If someone can make these kinds of mistakes, IMHO it is usually not their fault and instead is the fault of the systems that failed to prevent it from happening.
It is still their fault -- they did something they shouldn't have done. But the mistake exposes a bigger problem in the underlying infra, which is a good thing.
I think it's harmful to ascribe fault as a binary thing.
Assuming, of course, that this wasn't some deliberate act (because that would be weird):
The person who ultimately pressed the button which caused the code to run that sent this email only shares some portion of the fault. Maybe that person even wrote and deployed the code.

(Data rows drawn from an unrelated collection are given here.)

(** ** From pairing to an authenticated session *)

Lemma orDefault_nonempty a b : b <> "" -> orDefault a b <> "".
Proof.
  intros Hb. unfold orDefault. destruct a as [s|]; auto.
  destruct (String.eqb_spec s ""); auto.
Qed.

(** X12. The session a successful [completePairing] returns: its device
    name is never empty (the name given at initiation, or "Unknown Device"
    when none or an empty one was given); its address is the caller's when
    the caller has one and the one recorded at initiation otherwise; it has
    no user agent; it is created and last used now and expires
    [SESSION_TOKEN_EXPIRY] seconds later. *)
Theorem completePairing_session cfg now code sid ip tok st s st' :
  completePairing cfg now code sid ip tok st = (Ok s, st') ->
  exists pc,
    pairingCodes st !! toUpperCase code = Some pc
    /\ deviceName s <> ""
    /\ deviceName s = orDefault (pc_deviceName pc) "Unknown Device"
    /\ (truthy ip = true -> ipAddress s = ip)
    /\ (truthy ip = false -> ipAddress s = pc_ipAddress pc)
    /\ userAgent s = None
    /\ token s = tok
    /\ createdAt s = now /\ lastUsedAt s = now
    /\ expiresAt s = now + SESSION_TOKEN_EXPIRY cfg * 1000.
Proof.
  unfold completePairing.
  destruct (pairingCodes st !! toUpperCase code) as [pc|]; [|discriminate].
  destruct (negb (String.eqb (pc_sessionId pc) sid)); [discriminate|].
  destruct (pc_expiresAt pc <? now); [discriminate|].
  destruct (SESSION_MAX_PER_USER cfg <=? JsMap.size (sessions st));
    [discriminate|].
  intros [= <- <-]. exists pc. simpl.
  split; [reflexivity|]. split; [now apply orDefault_nonempty|].
  split; [reflexivity|]. unfold orElse.
  split; [now intros ->|]. split; [now intros ->|]. repeat split.
Qed.

Lemma completePairing_session_witness :
  deviceName Scenario.phoneSession = "phone"
  /\ expiresAt Scenario.phoneSession = 2000 + 2592000 * 1000.
Proof.
  assert (Hc : completePairing defaultConfig 2000 "a7k9m2" "s1" None "tok1"
                               Scenario.pending
               = (Ok Scenario.phoneSession, snd Scenario.first_lower))
    by (vm_compute; reflexivity).
  destruct (completePairing_session _ _ _ _ _ _ _ _ _ Hc)
    as (pc & _ & _ & _ & _ & _ & _ & _ & _ & _ & Hexp).
  split; [reflexivity|exact Hexp].
Defined.

Lemma findByToken_set_fresh tok m k s :
  findByToken tok m = None -> token s = tok ->
  findByToken tok (JsMap.set k s m) = Some (k, s).
Proof.
  intros Hnone Ht. induction m as [|[k0 s0] m IH]; simpl in *.
  - now rewrite Ht, String.eqb_refl.
  - destruct (String.eqb_spec (token s0) tok) as [E|E]; [discriminate|].
    destruct (String.eqb_spec k k0) as [->|Hne]; simpl.
    + now rewrite Ht, String.eqb_refl.
    + destruct (String.eqb_spec (token s0) tok); [contradiction|]. auto.
Qed.

(** X13. The token issued by [completePairing] authenticates the session it
    was issued for: when no session held that token before, validating it at
    any time up to the session's [expiresAt] returns that session (touched),
    with the [id] of the pairing. *)
Theorem issued_token_validates cfg now code sid ip tok st s st' now' :
  completePairing cfg now code sid ip tok st = (Ok s, st') ->
  findByToken tok (sessions st) = None ->
  now' <= expiresAt s ->
  fst (validateSession cfg now' tok st') = Some (touch cfg now' s)
  /\ id (touch cfg now' s) = sid
  /\ getSession sid (snd (validateSession cfg now' tok st'))
     = Some (touch cfg now' s).
Proof.
  intros Hc Hfresh Hlive.
  destruct (completePairing_cases cfg now code sid ip tok st)
    as [(_ & E)|[(pc & _ & _ & E)|[(pc & _ & _ & _ & E)|
        [(pc & _ & _ & _ & _ & E)|
         (pc & s1 & _ & _ & _ & _ & Hid & Htok & _ & _ & _ & E)]]]];
    rewrite Hc in E; try discriminate.
  injection E as <- ->.
  assert (Hf : findByToken tok (sessions
                 (saveSessions
                    (withPairingCodes
                       (withSessions st (JsMap.set sid s (sessions st)))
                       (delete code (pairingCodes st)))))
               = Some (sid, s))
    by (simpl; now apply findByToken_set_fresh).
  rewrite (validateSession_live cfg now' tok _ sid s Hf Hlive). simpl.
  split; [reflexivity|].
  split; [destruct (touch_fields cfg now' s) as (-> & _); exact Hid|].
  unfold getSession. simpl. apply JsMapFacts.get_set_eq.
Qed.

Lemma issued_token_validates_witness :
  fst (validateSession defaultConfig 5000 "tok1" (snd Scenario.first_lower))
  = Some (touch defaultConfig 5000 Scenario.phoneSession).
Proof.
  assert (Hc : completePairing defaultConfig 2000 "a7k9m2" "s1" None "tok1"
                               Scenario.pending
               = (Ok Scenario.phoneSession, snd Scenario.first_lower))
    by (vm_compute; reflexivity).
  refine (proj1 (issued_token_validates _ _ _ _ _ _ _ _ _ 5000 Hc _ _)).
  - reflexivity.
  - simpl. lia.
Defined.

(** X14. A pairing that was initiated can be completed: under any spelling
    of the code returned, with the correlation id returned, at any time up
    to the code's [expiresAt] and while the store is below capacity,
    [completePairing] succeeds with a session whose [id] is the correlation
    id.  With another correlation id it throws [PAIRING_CODE_INVALID] and
    changes nothing, whatever was stored before. *)
Theorem initiated_pairing_completes
    cfg t0 dn ip0 code0 sid0 st0 r st1 now code ip tok :
  initiatePairing cfg t0 dn ip0 code0 sid0 st0 = (Ok r, st1) ->
  toUpperCase code = ir_code r ->
  (now <= t0 + ir_expiresIn r * 1000 ->
   JsMap.size (sessions st1) < SESSION_MAX_PER_USER cfg ->
   exists s st2,
     completePairing cfg now code (ir_sessionId r) ip tok st1 = (Ok s, st2)
     /\ id s = ir_sessionId r
     /\ deviceName s = orDefault dn "Unknown Device")
  /\ (forall sid, sid <> ir_sessionId r ->
        completePairing cfg now code sid ip tok st1
        = (Throw PAIRING_CODE_INVALID, st1)).
Proof.
  intros Hinit Hup.
  apply initiatePairing_stores in Hinit
    as (_ & _ & Hexp & pc & Hpc & Hsid & Hat & Hdn).
  rewrite <- Hup in Hpc. split.
  - intros Hlive Hcap. rewrite Hexp in Hlive.
    unfold completePairing. rewrite Hpc, Hsid, String.eqb_refl. simpl.
    destruct (Z.ltb_spec (pc_expiresAt pc) now); [lia|].
    destruct (Z.leb_spec (SESSION_MAX_PER_USER cfg) (JsMap.size (sessions st1)));
      [lia|].
    eexists _, _. split; [reflexivity|]. simpl. rewrite Hdn. auto.
  - intros sid Hne. unfold completePairing. rewrite Hpc.
    destruct (String.eqb_spec (pc_sessionId pc) sid); [congruence|reflexivity].
Qed.

Lemma initiated_pairing_completes_witness :
  exists s st2,
    completePairing defaultConfig 301000 "a7k9m2" "s1" None "tok1" Scenario.pending
    = (Ok s, st2)
    /\ id s = "s1" /\ deviceName s = "phone".
Proof.
  assert (Hi : initiatePairing defaultConfig 1000 (Some "phone") None
                               "A7K9M2" "s1" initialState
               = (Ok Scenario.phoneInitiated, Scenario.pending))
    by (vm_compute; reflexivity).
  apply (proj1 (initiated_pairing_completes defaultConfig 1000 (Some "phone") None
                  "A7K9M2" "s1" initialState Scenario.phoneInitiated
                  Scenario.pending 301000 "a7k9m2" None "tok1" Hi eq_refl)).
  - simpl. lia.
  - vm_compute. reflexivity.
Defined.

(** ** Revoking *)


(** ** The session guard *)

Lemma prefix_Bearer h :
  String.prefix "Bearer " h = true ->
  h = String.append "Bearer " (substringFrom 7 h).
Proof.
  intros Hp.
  do 7 (destruct h as [|? h]; simpl in Hp; [discriminate|];
        match type of Hp with
        | (if ?d then _ else _) = true =>
            destruct d as [<-|_]; [|discriminate]
        end).
  reflexivity.
Qed.

(** X16. The bearer token is read from the header and from nothing else: a
    request carries the token [tok] exactly when its [authorization] header
    is the text "Bearer " followed by [tok]. *)
Theorem bearerToken_header req tok :
  bearerToken req = Some tok
  <-> req_authorization req = Some (String.append "Bearer " tok).
Proof.
  unfold bearerToken. split.
  - destruct (req_authorization req) as [h|]; [|discriminate].
    destruct (negb (String.eqb h "")); simpl; [|discriminate].
    destruct (String.prefix "Bearer " h) eqn:Hp; [|discriminate].
    intros [= <-]. f_equal. now apply prefix_Bearer.
  - intros ->. destruct tok; vm_compute; reflexivity.
Qed.


(** What the guard does with the store, whatever it answers: nothing
    without a bearer token, and [validateSession] on the token otherwise. *)
Lemma sessionAuth_state g cfg now req st :
  snd (sessionAuth g cfg now req st)
  = match bearerToken req with
    | None => st
    | Some tok => snd (validateSession cfg now tok st)
    end.
Proof.
  unfold sessionAuth. destruct (bearerToken req) as [tok|]; [|reflexivity].
  destruct (validateSession cfg now tok st) as [[s|] st1]; simpl; [|reflexivity].
  destruct (_ && _ && _); [reflexivity|].
  destruct (_ && _ && _); reflexivity.
Qed.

There's many other deficient processes that led to this even being possible - why did test code run in a place that had access to production credentials? what caused the code to run in the first place - was it accidentally triggered by some other bug, or deliberately run by somebody who didn't realize they were in production? If so, why are their systems built in a way that it's hard to realize when you're in production? Why is the system architected in such a way that large quantities of email can be sent inadvertently without some sort of approval? You could always delay large batches and send an alert so a human on-call could be in the loop to detect and delay such emails.
I've definitely seen issues where the engineers at the keyboards that day weren't at all at fault, and were just doing exactly what was asked of them, but systemic issues caused something like this. You can blame poor tech hygiene by the whole team, and lack of foresight by the manager, but most of that would be 20/20 hindsight.
This is why blameless postmortems are a good thing, because humans are simply awful with hindsight bias.
Best thing to do is just figure out how not to do it in the future.